EXTRACTED MATERIAL section start
Lemma get_required_env_unset env key description st :
  unset env key → description ≠ "" →
  get_required_env env key description st
  = (Raise (SystemExit 1),
     log st [Print (EnvError (("Required environment variable '" +:+ key
                               +:+ "' is not set.") +:+ " " +:+ description));
             Print EnvHint]).
Proof.
  intros Hunset Hd. unfold get_required_env.
  assert (String.eqb description "" = false) as Hd'
    by (by destruct (String.eqb_spec description "")).
  cbv zeta. rewrite Hd'.
  destruct Hunset as [-> | ->]; [|change (String.eqb "" "") with true; cbv iota];
    unfold bind, print, emit, raise, log; simpl; by rewrite <- app_assoc.
Qed.

Lemma load_config_first_unset env earlier key description later st :
  required_settings = earlier ++ (key, description) :: later →
  Forall (fun kd => ∃ v, env !! kd.1 = Some v ∧ v ≠ "") earlier →
  unset env key →
  load_config env st
  = (Raise (SystemExit 1),
     log st [Print (EnvError (("Required environment variable '" +:+ key
                               +:+ "' is not set.") +:+ " " +:+ description));
             Print EnvHint]).
Proof.
  intros Hsplit Hearlier Hunset. unfold required_settings in Hsplit. unfold load_config.
  destruct earlier as [|[k1 d1] [|[k2 d2] [|[k3 d3] earlier]]];
    cbn [app] in Hsplit; simplify_eq.
  - by erewrite bind_Raise by (by apply get_required_env_unset).
  - apply Forall_cons in Hearlier as [(v1 & H1 & Hn1) _]. simpl in H1.
    rewrite (bind_Ok _ _ _ _ _ (get_required_env_set env _ _ v1 st H1 Hn1)).
    by erewrite bind_Raise by (by apply get_required_env_unset).
  - apply Forall_cons in Hearlier as [(v1 & H1 & Hn1) Hearlier].
    apply Forall_cons in Hearlier as [(v2 & H2 & Hn2) _]. simpl in H1, H2.
    rewrite (bind_Ok _ _ _ _ _ (get_required_env_set env _ _ v1 st H1 Hn1)).
    rewrite (bind_Ok _ _ _ _ _ (get_required_env_set env _ _ v2 st H2 Hn2)).
    by erewrite bind_Raise by (by apply get_required_env_unset).
  - by destruct earlier.
Qed.

(** X10. The settings are read in the order [URL], [TELEGRAM_BOT_TOKEN],
    [TELEGRAM_CHAT_ID], and the process stops at the first one that is not
    set: it prints the error naming that one, with its description, and the
    hint, and exits with status 1, whatever the later ones are. *)
Theorem first_unset_setting_is_reported env net file earlier key description later :
  required_settings = earlier ++ (key, description) :: later →
  Forall (fun kd => ∃ v, env !! kd.1 = Some v ∧ v ≠ "") earlier →
  unset env key →
  run env net file
  = (Raise (SystemExit 1),
     State file
           [Print (EnvError (("Required environment variable '" +:+ key
                              +:+ "' is not set.") +:+ " " +:+ description));
            Print EnvHint] 0).
Proof.
  intros Hsplit Hearlier Hunset. unfold run, program.
  by rewrite (bind_Raise _ _ _ _ _
                (load_config_first_unset env earlier key description later _
                   Hsplit Hearlier Hunset)).
Qed.

Lemma first_unset_setting_is_reported_witness :
  run (delete "TELEGRAM_BOT_TOKEN" Scenario.env_empty_chat) Scenario.net Scenario.file
  = (Raise (SystemExit 1),
     State Scenario.file
           [Print (EnvError (("Required environment variable '" +:+ "TELEGRAM_BOT_TOKEN"
                              +:+ "' is not set.") +:+ " "
                             +:+ "Telegram bot token from @BotFather"));
            Print EnvHint] 0).
Proof.
  apply (first_unset_setting_is_reported _ Scenario.net Scenario.file
           [("URL", "The Kufar URL to monitor for new listings")]
           "TELEGRAM_BOT_TOKEN" "Telegram bot token from @BotFather"
           [("TELEGRAM_CHAT_ID", "Your Telegram chat ID from @userinfobot")]).
  - reflexivity.
  - repeat constructor. eexists. split; [vm_compute; reflexivity|discriminate].
  - left. vm_compute. reflexivity.
Defined.

(** ** More on one run *)

(** X11. When loading the known set raises, the run stops there: the
    exception reaches the caller and the process exits with status 1, and
    nothing was printed, fetched, sent or written. *)
Theorem load_failure_stops_the_run env net file cfg e :
  eval (load_config env) (initial file) = Ok cfg →
  eval load_known_listings (initial file) = Raise e →
  run env net file = (Raise e, initial file)
  ∧ exit_status (run env net file).1 = 1.
Proof.
  intros Hcfg He. destruct (run_main env net file cfg Hcfg) as [-> _].
  destruct (load_known_listings_run (initial file)) as (evs & Hrun & Hevs & _).
  rewrite He in Hrun.
  assert (evs = []) as -> by (destruct Hevs as [?|(x & _ & Hx)]; [done|congruence]).
  rewrite log_nil in Hrun. unfold main. rewrite (bind_Raise _ _ _ _ _ Hrun).
  split; [done|]. by destruct (load_escapes _ _ He) as [->|[->| ->]].
Qed.

Lemma load_failure_stops_the_run_witness :
  run Scenario.env Scenario.net (Some (Json (JObj [("101", JNull)])))
  = (Raise TypeError, initial (Some (Json (JObj [("101", JNull)]))))
  ∧ exit_status (run Scenario.env Scenario.net (Some (Json (JObj [("101", JNull)])))).1 = 1.
Proof.
  apply (load_failure_stops_the_run Scenario.env Scenario.net
           (Some (Json (JObj [("101", JNull)]))) Scenario.cfg TypeError).
  - vm_compute. reflexivity.
  - vm_compute. reflexivity.
Defined.

Lemma notify_log_requests cfg net new_listings n listing_ids :
  filter is_request (notify_log cfg net new_listings n listing_ids)
  = (fun i => telegram_post cfg (message_text (listing_url new_listings i))) <$> listing_ids.
Proof.
  revert n. induction listing_ids as [|i rest IH]; intros n; [done|].
  cbn [notify_log]. rewrite !filter_app, IH.
  destruct (send_log_no_request (net_post net n)) as [-> _]. done.
Qed.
EXTRACTED MATERIAL section end
=== ACTIVITY ===
When the string "Json" occurs in a line of the material, that line belongs in the answer.

=== RESPONSE AREA ===
  run Scenario.env Scenario.net (Some (Json (JObj [("101", JNull)])))
  = (Raise TypeError, initial (Some (Json (JObj [("101", JNull)]))))
  ∧ exit_status (run Scenario.env Scenario.net (Some (Json (JObj [("101", JNull)])))).1 = 1.
           (Some (Json (JObj [("101", JNull)]))) Scenario.cfg TypeError).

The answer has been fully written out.